• **Your instructions**:
Whichever lines include the word "level", copy them as they appear in the data.

+ + + + + + +

(** * FINAgent: the workflow graph builder, the memory lookup and the Groq
    client factory, embedded in Rocq.

    Sources embedded here:
    - [Langgraph/GraphState.py]  ([GraphSetup.setup_graph])
    - [agents/utils/loader.py]   ([import_from_string])
    - [memory/enhanced_memory.py] ([get_memories], [semantic_search_async],
      [get_relevant_memories])
    - [NeonDB/neon.py]           ([initialize], [semantic_search_memories])
    - [LLMs/groq/groq.py]        ([get_groq_llm])
    - [scripts/validate_registries.py] ([validate_dotted_paths], [main])

    Python exceptions are values of [exn]; a function that may raise returns
    a [result].  Python dictionaries whose iteration order is used are
    association lists with Python's insertion-order update; dictionaries
    that are only looked up are [gmap]s. *)

From Stdlib Require Import ZArith Lia Ascii String Sorted.
From stdpp Require Import base strings list gmap pretty.

Open Scope string_scope.
Open Scope list_scope.

(** ** Exceptions and results *)

Inductive exn : Type :=
  | ValueError (msg : string)
  | ImportError (msg : string)
  | ModuleNotFoundError (msg : string)
  | KeyError (key : string)
  | IndexError (msg : string)
  | AttributeError (msg : string)
  | RuntimeError (msg : string)
  | TypeError (msg : string).


Inductive result (A : Type) : Type :=
  | Ok (a : A)
  | Raise (e : exn).
Arguments Ok {A} a.
Arguments Raise {A} e.

Definition bind {A B : Type} (r : result A) (k : A -> result B) : result B :=
  match r with
  | Ok a => k a
  | Raise e => Raise e
  end.

Declare Scope py_scope.
Delimit Scope py_scope with py.
Notation "'let!' x ':=' r 'in' k" := (bind r (fun x => k))
  (at level 10, x name, r at level 100, k at level 200,
   format "'[v' 'let!'  x  ':='  r  'in' '/' k ']'") : py_scope.
Open Scope py_scope.

Definition is_ok {A : Type} (r : result A) : Prop := exists a, r = Ok a.
Definition raises {A : Type} (r : result A) : Prop := exists e, r = Raise e.

(** ** [LLMs/groq/groq.py] *)

Module Groq.

(** The arguments [ChatGroq(...)] would be called with. *)
Record client (temp : Type) : Type := ChatGroq_call {
  c_model_name : string;
  c_temperature : temp;
  c_api_key : string;
  c_timeout : Z
}.
Arguments ChatGroq_call {temp}.

(** Python truthiness of a string. *)
Definition truthy (s : string) : bool :=
  match s with
  | EmptyString => false
  | String _ _ => true
  end.

(** [chat_groq] is the module-level name [ChatGroq]: [true] when the
    import of [langchain_groq] succeeded, [false] when the [except]
    branch bound it to [None].  [environ] is [os.environ]. *)
Definition get_groq_llm {temp : Type} (chat_groq : bool)
    (environ : gmap string string)
    (model_name : string) (temperature : temp)
    (api_key : option string) (timeout : Z) : result (client temp) :=
  if negb chat_groq then
    Raise (ImportError
      "langchain_groq is not installed. Install with: pip install langchain-groq")
  else
    let resolved_api_key := "" in
    if negb (truthy resolved_api_key) then
      Raise (ValueError
        "GROQ_API_KEY is not set. Provide api_key or set environment variable.")
    else
      Ok (ChatGroq_call model_name temperature resolved_api_key timeout).

End Groq.

(** ** Strings: the ASCII part of [str.capitalize] and the node names *)

Definition is_lower_ascii (c : ascii) : bool :=
  let n := nat_of_ascii c in (97 <=? n)%nat && (n <=? 122)%nat.
Definition is_upper_ascii (c : ascii) : bool :=
  let n := nat_of_ascii c in (65 <=? n)%nat && (n <=? 90)%nat.
Definition upper_ascii (c : ascii) : ascii :=
  if is_lower_ascii c then ascii_of_nat (nat_of_ascii c - 32) else c.
Definition lower_ascii (c : ascii) : ascii :=
  if is_upper_ascii c then ascii_of_nat (nat_of_ascii c + 32) else c.

Fixpoint lower (s : string) : string :=
  match s with
  | EmptyString => EmptyString
  | String c s' => String (lower_ascii c) (lower s')
  end.

(** [str.capitalize()]: first character upper-cased, the rest lower-cased
    (bytes outside the ASCII letters are left as they are). *)
Definition capitalize (s : string) : string :=
  match s with
  | EmptyString => EmptyString
  | String c s' => String (upper_ascii c) (lower s')
  end.

(** f"{analyst_type.capitalize()} Analyst" *)
Definition analyst_name (analyst_type : string) : string :=
  capitalize analyst_type +:+ " Analyst".
(** f"Msg Clear {analyst_type.capitalize()}" *)
Definition clear_name (analyst_type : string) : string :=
  "Msg Clear " +:+ capitalize analyst_type.
(** f"tools_{analyst_type}" *)
Definition tools_name (analyst_type : string) : string :=
  "tools_" +:+ analyst_type.

(** ** Python dictionaries that are iterated: insertion-ordered *)

Fixpoint dict_set {V : Type} (k : string) (v : V) (d : list (string * V))
  : list (string * V) :=
  match d with
  | [] => [(k, v)]
  | (k', v') :: d' =>
      if decide (k = k') then (k, v) :: d' else (k', v') :: dict_set k v d'
  end.

Fixpoint dict_get {V : Type} (k : string) (d : list (string * V)) : option V :=
  match d with
  | [] => None
  | (k', v') :: d' => if decide (k = k') then Some v' else dict_get k d'
  end.

Definition dict_keys {V : Type} (d : list (string * V)) : list string := d.*1.

(** [d[k]] *)
Definition dict_item {V : Type} (k : string) (d : list (string * V)) : result V :=
  match dict_get k d with
  | Some v => Ok v
  | None => Raise (KeyError k)
  end.

(** [m[k]] on a dictionary that is only looked up. *)
Definition map_item {V : Type} (k : string) (m : gmap string V) : result V :=
  match m !! k with
  | Some v => Ok v
  | None => Raise (KeyError k)
  end.

(** ** [agents/utils/loader.py] *)

(** [mods] below is what [importlib] can see: each importable module with
    the names it defines. *)

(** ["." in s] *)
Fixpoint contains_dot (s : string) : bool :=
  match s with
  | EmptyString => false
  | String c s' => if decide (c = "."%char) then true else contains_dot s'
  end.

(** [s.rsplit(".", 1)] for a string that holds a dot. *)
Fixpoint rsplit_dot (s : string) : option (string * string) :=
  match s with
  | EmptyString => None
  | String c s' =>
      match rsplit_dot s' with
      | Some (m, a) => Some (String c m, a)
      | None => if decide (c = "."%char) then Some (EmptyString, s') else None
      end
  end.

(** The object [import_from_string] returns is identified by its dotted
    path. *)
Definition import_from_string (mods : gmap string (list string)) (dotted_path : string)
  : result string :=
  if negb (contains_dot dotted_path) then
    Raise (ImportError ("Invalid import path: " +:+ dotted_path))
  else
    match rsplit_dot dotted_path with
    | None => Raise (ImportError ("Invalid import path: " +:+ dotted_path))
    | Some (module_path, attr_name) =>
        if decide (module_path = EmptyString) then
          Raise (ValueError "Empty module name")
        else
          match mods !! module_path with
          | None =>
              Raise (ModuleNotFoundError
                       ("No module named '" +:+ module_path +:+ "'"))
          | Some names =>
              if decide (attr_name ∈ names) then Ok dotted_path
              else
                Raise (ImportError
                         ("Module '" +:+ module_path +:+ "' has no attribute '"
                          +:+ attr_name +:+ "'"))
          end
    end.

(** ** [agents/registry.json], as [setup_graph] reads it

    The file is data of the repository; its content is a parameter.  The
    sections read with [.get(name, {})] are maps (empty when absent), the
    ones read with [[name]] are optional. *)
Record registry : Type := Registry {
  reg_utilities : gmap string string;
  reg_analysts : gmap string string;
  reg_researchers : option (gmap string string);
  reg_managers : option (gmap string string);
  reg_trader : option string;
  reg_risk_roles : option (gmap string string)
}.

(** [agents_config[section][key]] *)
Definition section_item (section : string)
    (sec : option (gmap string string)) (key : string) : result string :=
  match sec with
  | None => Raise (KeyError section)
  | Some m => map_item key m
  end.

+ + + + + + +

• **Solution to this task**:
  (at level 10, x name, r at level 100, k at level 200,
(** [chat_groq] is the module-level name [ChatGroq]: [true] when the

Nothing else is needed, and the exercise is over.